Guillaume Pousaz, CEO and founder of Checkout.com, speaking at the annual conference of summit technology in Lisbon, Portugal, in 2022.
Hurasio Villalopos Gety pictures
LONDON – FINTICHORN CHECKOUT.com gives employees a way to spend in their shares: buy them.
The London -based payment platform said on Friday that it is planning to launch the initiative to retake the shares for employees “to provide them with a path of liquidity.”
The shares re -purchase program depends on a new internal evaluation of $ 12 billion. Although it is internal, the evaluation represents a significant decrease from the last fundraising tour.
Checkout.com was Worth $ 40 billion In a $ 1 billion financing round in 2022. However, it was said that it reduced its internal evaluation to $ 11 billion later that year, according to what he said. Reports. Checkout.com says it regularly monitors its employees in its incentive program.
Fintech competes with payment service providers like Stripe, Condemn and PayPal. The company processes billions of dollars in transactions every year for proverbs CoinbasePizza hut and H & M..
These stock sales have proven increasingly common for startups to provide employees for a long time and liquidity other investors, especially since technology companies remain special for a longer period amid a multi -year decrease in initial public offers.
Checkout.com says it now goes beyond a target of 30 % basic revenue growth this year and is expected 300 billion dollars in the annual e -commerce payment volume.
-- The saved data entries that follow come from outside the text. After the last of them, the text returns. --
(* ===== verification/HandlerSafe.v ===== *)
(** * What the proxy handler guarantees

    Every run of the programs of the handler file, whatever the callees
    answer: the snapshot lease and the tunnel lease are given back, the client
    gets at most one response, and an upgrade either runs a tunnel or undoes
    what it has done. *)

From S2P Require Import Prelude Effects GoErrors GoStrings NetAddr Pattern Predicate Router Wrr HashKey Chash Url Resources X509 Fingerprint Health Budget Plan Attempts.
From S2P Require Import HttpHeader ProxyHeaders WebSocket Session Plugins Builder Handler.
#[local] Open Scope string_scope.
#[local] Open Scope nat_scope.
#[local] Open Scope list_scope.

(** ** Events *)

Section Events.
Context {Q R : Type}.
#[local] Abbreviation ev := (interaction (@effect Q R)).
Implicit Types (tr : list ev).

Definition times (P : ev → bool) tr : nat := length (List.filter P tr).

Definition is_leased (x : ev) : bool :=
  let '@Did _ _ e a := x in match e in effect X return X → bool with AcquireTunnelLease => fun ok => ok | _ => fun _ => false end a.
Definition is_released (x : ev) : bool :=
  let '@Did _ _ e a := x in match e with ReleaseTunnelLease => true | _ => false end.
Definition is_registered (x : ev) : bool :=
  let '@Did _ _ e a := x in match e in effect X return X → bool with RegisterTunnel => fun ok => ok | _ => fun _ => false end a.
Definition is_rolledBack (x : ev) : bool :=
  let '@Did _ _ e a := x in match e with RollbackTunnel => true | _ => false end.
Definition is_activation (x : ev) : bool :=
  let '@Did _ _ e a := x in match e with ActivateTunnel => true | _ => false end.
Definition is_running (x : ev) : bool :=
  let '@Did _ _ e a := x in match e in effect X return X → bool with ActivateTunnel => fun ok => ok | _ => fun _ => false end a.
Definition is_hijacked (x : ev) : bool :=
  let '@Did _ _ e a := x in match e in effect X return X → bool with Hijack => fun ok => ok | _ => fun _ => false end a.
(** The upstream has answered with a body to close. *)
Definition is_answered (x : ev) : bool :=
  let '@Did _ _ e a := x in
  match e in effect X return X → bool with
  | ExecuteAttempts _ => fun answer => match answer with Ok (Some r) => bool_decide (is_Some (ry_body r)) | _ => false end
  | _ => fun _ => false
  end a.
Definition closes_body (x : ev) : bool :=
  let '@Did _ _ e a := x in match e with CloseBody | SessionForceClose _ => true | _ => false end.
Definition closes_connection (x : ev) : bool :=
  let '@Did _ _ e a := x in match e with CloseConnection | SessionForceClose _ => true | _ => false end.
(** A status line is sent to the client. *)
Definition is_reply (x : ev) : bool :=
  let '@Did _ _ e a := x in match e with WriteStatus _ | WriteHijacked _ | WriteHandshake _ => true | _ => false end.
Definition uses_writer (x : ev) : bool :=
  let '@Did _ _ e a := x in match e with WriteStatus _ | WriteBody _ | CopyHeaders _ | SetHeader _ _ => true | _ => false end.
Definition is_linked (x : ev) : bool :=
  let '@Did _ _ e a := x in match e with LinkClient => true | _ => false end.
Definition is_unlinked (x : ev) : bool :=
  let '@Did _ _ e a := x in match e with StopClientLink => true | _ => false end.
Definition is_canceled (x : ev) : bool :=
  let '@Did _ _ e a := x in match e with CancelTunnel => true | _ => false end.
Definition is_success (x : ev) : bool :=
  let '@Did _ _ e a := x in match e with ObserveHandshake result => String.eqb result "success" | _ => false end.
Definition is_flushed (x : ev) : bool :=
  let '@Did _ _ e a := x in match e in effect X return X → bool with FlushHandshake => fun ok => ok | _ => fun _ => false end a.
Definition is_committed (x : ev) : bool :=
  let '@Did _ _ e a := x in match e in effect X return X → bool with FinishCommit => fun ok => ok | _ => fun _ => false end a.

(** The status lines the handler sends; a switching response counts once it is
    committed. *)
Definition sent tr : list Z :=
  omap (fun '(@Did _ _ e a) =>
    match e in effect X return X → option Z with
    | WriteStatus status => fun _ => Some status
    | WriteHijacked f => fun _ => Some (fl_status f)
    | FinishCommit => fun ok => if ok then Some 101%Z else None
    | _ => fun _ => None
    end a) tr.

(** The statuses recorded for telemetry. *)
Definition recorded tr : list Z :=
  omap (fun '(@Did _ _ e a) => match e with RecordResponse status _ | RecordStatus status => Some status | _ => None end) tr.

Definition is_entered (x : ev) : bool :=
  let '@Did _ _ e a := x in match e with EnterRoute _ _ _ => true | _ => false end.
Definition is_acquired (x : ev) : bool :=
  let '@Did _ _ e a := x in
  match e in effect X return X → bool with AcquireSnapshot => fun s => match s with Some _ => true | None => false end | _ => fun _ => false end a.
Definition is_dropped (x : ev) : bool :=
  let '@Did _ _ e a := x in match e with ReleaseSnapshot => true | _ => false end.
Definition is_proxied (x : ev) : bool :=
  let '@Did _ _ e a := x in match e with ReverseProxy _ _ _ => true | _ => false end.
Definition is_panic (x : ev) : bool :=
  let '@Did _ _ e a := x in match e with Panic => true | _ => false end.

(** Events of [ServeHTTP] itself. *)
Definition is_outer (x : ev) : bool := is_acquired x || is_dropped x || is_proxied x || is_panic x || is_entered x.

(** Nothing of kind [P] comes after something of kind [H]. *)
Fixpoint never_after (H P : ev → bool) tr : bool :=
  match tr with [] => true | x :: tr => (if H x then forallb (negb ∘ P) tr else true) && never_after H P tr end.

(** An upgrade as a transaction. *)
Record transaction tr : Prop := {
  tx_lease : times is_leased tr = times is_released tr + times is_registered tr;
  tx_once : times is_leased tr ≤ 1;
  tx_settled : times is_registered tr = times is_rolledBack tr + times is_activation tr;
  tx_body : 1 ≤ times is_answered tr → 1 ≤ times closes_body tr + times is_running tr;
  tx_connection : 1 ≤ times is_hijacked tr → 1 ≤ times closes_connection tr + times is_running tr;
  tx_reply : times is_reply tr ≤ 1;
  tx_hijacked : never_after is_hijacked uses_writer tr = true;
  tx_canceled : times is_linked tr = times is_canceled tr + times is_running tr;
  tx_unlinked : times is_linked tr ≤ times is_unlinked tr;
  tx_success : times is_success tr = times is_running tr;
  tx_running : 1 ≤ times is_running tr → times is_flushed tr = 1 ∧ times is_committed tr = 1 ∧ times closes_body tr = 0;
}.

(** A request served: the snapshot lease is given back, last of all; the request
    is answered or handed to the reverse proxy, not both and not twice; a
    request without a route is answered; of one with a route, what telemetry
    records is what was sent. *)
Record served tr : Prop := {
  sv_lease : times is_acquired tr = times is_dropped tr;
  sv_last : never_after is_dropped (fun _ => true) tr = true;
  sv_answer : times is_reply tr + times is_proxied tr ≤ 1;
  sv_routed : times is_entered tr = 0 → times is_reply tr + times is_panic tr = 1;
  sv_recorded : times is_entered tr = 1 → sent tr = recorded tr;
}.

Lemma times_app P tr tr' : times P (tr ++ tr') = times P tr + times P tr'.
Proof. unfold times. by rewrite List.filter_app, length_app. Qed.

Lemma times_nil P : times P [] = 0.
Proof. done. Qed.

Lemma times_one P x : times P [x] = if P x then 1 else 0.
Proof. unfold times. simpl. by destruct (P x). Qed.

Lemma times_outer P tr : times is_outer tr = 0 → (∀ x, P x = true → is_outer x = true) → times P tr = 0.
Proof.
  intros Ht HP. unfold times in *. apply nil_length_inv in Ht. apply length_zero_iff_nil.
  induction tr as [|x tr IH]; simpl in *; [done|]. destruct (is_outer x) eqn:E; [done|].
  destruct (P x) eqn:EP; [|by apply IH]. rewrite (HP _ EP) in E. done.
Qed.

Lemma never_after_last P pre x : times is_dropped pre = 0 → never_after is_dropped P (pre ++ [x]) = true.
Proof.
  unfold times. induction pre as [|y pre IH]; simpl; [by destruct (is_dropped x)|].
  destruct (is_dropped y); [done|]. exact IH.
Qed.
End Events.

Section Upgrade.
Context {Q R : Type} `{Unicode} (sha1 : string → string).

(** Decides whether a history is a transaction. *)
Definition transaction_b (tr : list (interaction (@effect Q R))) : bool :=
  Nat.eqb (times is_leased tr) (times is_released tr + times is_registered tr) && Nat.leb (times is_leased tr) 1 &&
  Nat.eqb (times is_registered tr) (times is_rolledBack tr + times is_activation tr) &&
  Nat.leb (Nat.min 1 (times is_answered tr)) (times closes_body tr + times is_running tr) &&
  Nat.leb (Nat.min 1 (times is_hijacked tr)) (times closes_connection tr + times is_running tr) &&
  Nat.leb (times is_reply tr) 1 && never_after is_hijacked uses_writer tr &&
  Nat.eqb (times is_linked tr) (times is_canceled tr + times is_running tr) &&
  Nat.leb (times is_linked tr) (times is_unlinked tr) && Nat.eqb (times is_success tr) (times is_running tr) &&
  (Nat.eqb (times is_running tr) 0 ||
   Nat.eqb (times is_flushed tr) 1 && Nat.eqb (times is_committed tr) 1 && Nat.eqb (times closes_body tr) 0).

Lemma transaction_b_sound tr : transaction_b tr = true → transaction tr.
Proof.
  unfold transaction_b. rewrite !andb_true_iff, orb_true_iff, !andb_true_iff, !Nat.eqb_eq, !Nat.leb_le.
  intros [[[[[[[[[[H1 H2] H3] H4] H5] H6] H7] H8] H9] H10] H11].
  split; try done; try lia.
Qed.

Ltac unfold_handler :=
  unfold serveWebSocket, acceptUpgrade, commitUpgrade, fail, forwardResponse, handleForwardResponseError, handleProxyError,
    writeWebSocketUpstreamError, writeMatchedResponse, writeMatchedErrorWithoutHooks, writeShortCircuit, writeMatchedHTTPResponse,
    writeHijackedErrorBounded, writeHijackedError, writeError.

Lemma serveWebSocket_ensures tunnels q (route : @CompiledRoute Q R) :
  ensures (serveWebSocket sha1 tunnels q route) []
    (fun tr _ => transaction_b tr = true ∧ times is_outer tr = 0 ∧ sent tr = recorded tr).
Proof.
  unfold_handler. walk. all: try (split_and!; reflexivity).
  all: match goal with r : reply |- _ => destruct r as [status header [body|]] end; try discriminate; split_and!; reflexivity.
Qed.

(** C10: An upgrade is a transaction, whatever the client, the plugins, the
    upstream and the registry do: the tunnel lease is acquired at most once and
    either released by the handler or handed over to the tunnel registry, a
    registered tunnel is either rolled back or activated, the client gets at
    most one response and nothing is written to the response writer once the
    connection is hijacked, and unless a tunnel runs at the end the upstream
    body and the hijacked connection are closed, the client link is stopped and
    the tunnel's context is canceled. A tunnel runs only after its handshake
    has been flushed and committed, and then success is reported, once. *)
Theorem websocket_transaction env tunnels q (route : @CompiledRoute Q R) :
  transaction (perform_calls env [] (serveWebSocket sha1 tunnels q route)).1.
Proof.
  destruct (perform_runs env (serveWebSocket sha1 tunnels q route) []) as (tr & -> & Hruns).
  apply transaction_b_sound. exact (proj1 (ensures_runs _ _ _ _ _ (serveWebSocket_ensures tunnels q route) Hruns)).
Qed.
End Upgrade.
“We are relentlessly focused on growth and innovation, especially with the impact of artificial intelligence and the expected height of the agent’s trade,” said Joomium Bousaz, CEO of the company and the founder of the company in a press statement.
Many other special technologies have chosen allowing employees to sell stocks in recent months.
In February, STRIPE announced a tender that allows investors and first employees to sell shares with a rate of $ 91.5 billion. Meanwhile, Revolution offered employees the opportunity to sell shares in the secondary market at a rate of $ 75 billion.